A friend might have sworn by a new supplement, or you might have heard about some exciting-sounding research on a new product. If your typical response is, “I should try that!”, consider a few criteria that will help you limit your supplement intake to the worthwhile ones.

FIRST: Do I really need the claimed benefits of this supplement?

I don’t want to put anything in my mouth that I don’t need (unless it tastes delicious). Supplements aren’t necessarily harmless. Most are concentrates made from natural materials, and lead and arsenic may have been concentrated along with the desirable ingredients. Plants contain beneficial compounds, but also toxic ones. The environment is full of undesirable bacteria. So instead of “why not”, ask “why”?

SECOND: Is there evidence that this product provides the claimed benefits?

The good news is that there are plenty of supplements that are backed by human clinical trials, even though medical doctors may be unaware. Iron supplements are helpful for many young women. Vitamin B12 is recommended for anyone over 50, and vitamin D for anyone who does not get much sun exposure. The Ayurvedic herb ashwagandha has been studied for stress and libido support, and saffron for mood support.
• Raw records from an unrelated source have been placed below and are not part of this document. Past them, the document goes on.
Definition field (c : tree) (k : string) : option Z :=
  valueint <$> (position_nocase k (child c) ≫= fun i => child c !! i).

Definition counter (c : tree) : option pcu_relay_cnt_t :=
  id ← field c "id"; relay_id ← field c "relay_id"; close_cnt ← field c "close_cnt";
  Some (RelayCnt id (uint32 relay_id) close_cnt).

(** What becomes of a body: a refusal, the access to a field that is not there,
    or the six counters. *)
Inductive verdict := Refused (msg : string) | Crash | Accepted (xs : list pcu_relay_cnt_t).

Definition list_verdict (l : option tree) : verdict :=
  match l with
  | None => Refused "Invalid 'list' field in JSON"
  | Some l =>
    if negb (kind l =? cJSON_Array) then Refused "Invalid 'list' field in JSON"
    else if negb (Nat.eqb (length (child l)) 6) then Refused "Relay count must be exactly 6 items"
    else match mapM counter (child l) with Some xs => Accepted xs | None => Crash end
  end.

Definition verdict_of `{CjsonRead D} (body : option string) : verdict :=
  match body with
  | None => Refused "Failed to read input"
  | Some body =>
    match cJSON_Parse_tree (c_string (String.substring 0 2047 body)) with
    | None => Refused "Failed to parse JSON"
    | Some root =>
      match item_of root "data" with
      | None => Refused "Missing 'data' field in JSON"
      | Some data => list_verdict (item_of data "list")
      end
    end
  end.

Definition update_of (x : pcu_relay_cnt_t) : relay_op := OpUpdate (relay_id x) (close_cnt x).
And even without delving into the scientific literature, there are many ingredients that are backed by traditional use. In traditional Chinese medicine, astragalus is used for respiratory health and atractylodes for digestive support.

 What if your only evidence is that a friend swears by a product? They’ve tested it on themselves and love it. It could be a placebo effect that goes away in a few weeks, or it could be a lasting effect. If you are intrigued, that may not be unreasonable. Evidence may be currently lacking, but future studies could reveal benefits. Even if studies conclude that on average, people don’t benefit from this product, this does not rule out it being helpful for your friend, with their unique, individual physiology.

 But there are plenty of products that are not worthwhile, regardless of the strong claims they make. An example is biotin, which I’ll take as part of a B-complex, but not in huge standalone doses that interfere with many lab tests. And I’m staying away from the expensive so-called anti-aging niacin derivatives NMN, NAD, NADH, and NR that may be contraindicated with cancer and inflammation.

 How do you know the difference between unfounded marketing claims and trustworthy info? You can look at the goop PhD library that I was responsible for, although it has not been updated for a few years. Or at my Ask Gerda column. I’ve also found NutritionFacts.org to be helpful. It’s updated with the latest, most popular supplements and provides information on side effects.

THIRD: If you are eager to experience the claimed benefits, and have reason to believe a product may supply these benefits, find a safe version.

You’ve likely heard that supplements are not regulated by the FDA. This is not true. The FDA requires good manufacturing practices (CGMP), which include testing for bacteria and heavy metals. It also requires testing to make sure that the product contains the active ingredients. With more resources, the FDA could hold the industry accountable. But for now, I go with large companies that are sold nationwide in major retailers. They tend to be the safest, as they have the most to lose if their products are found to be contaminated.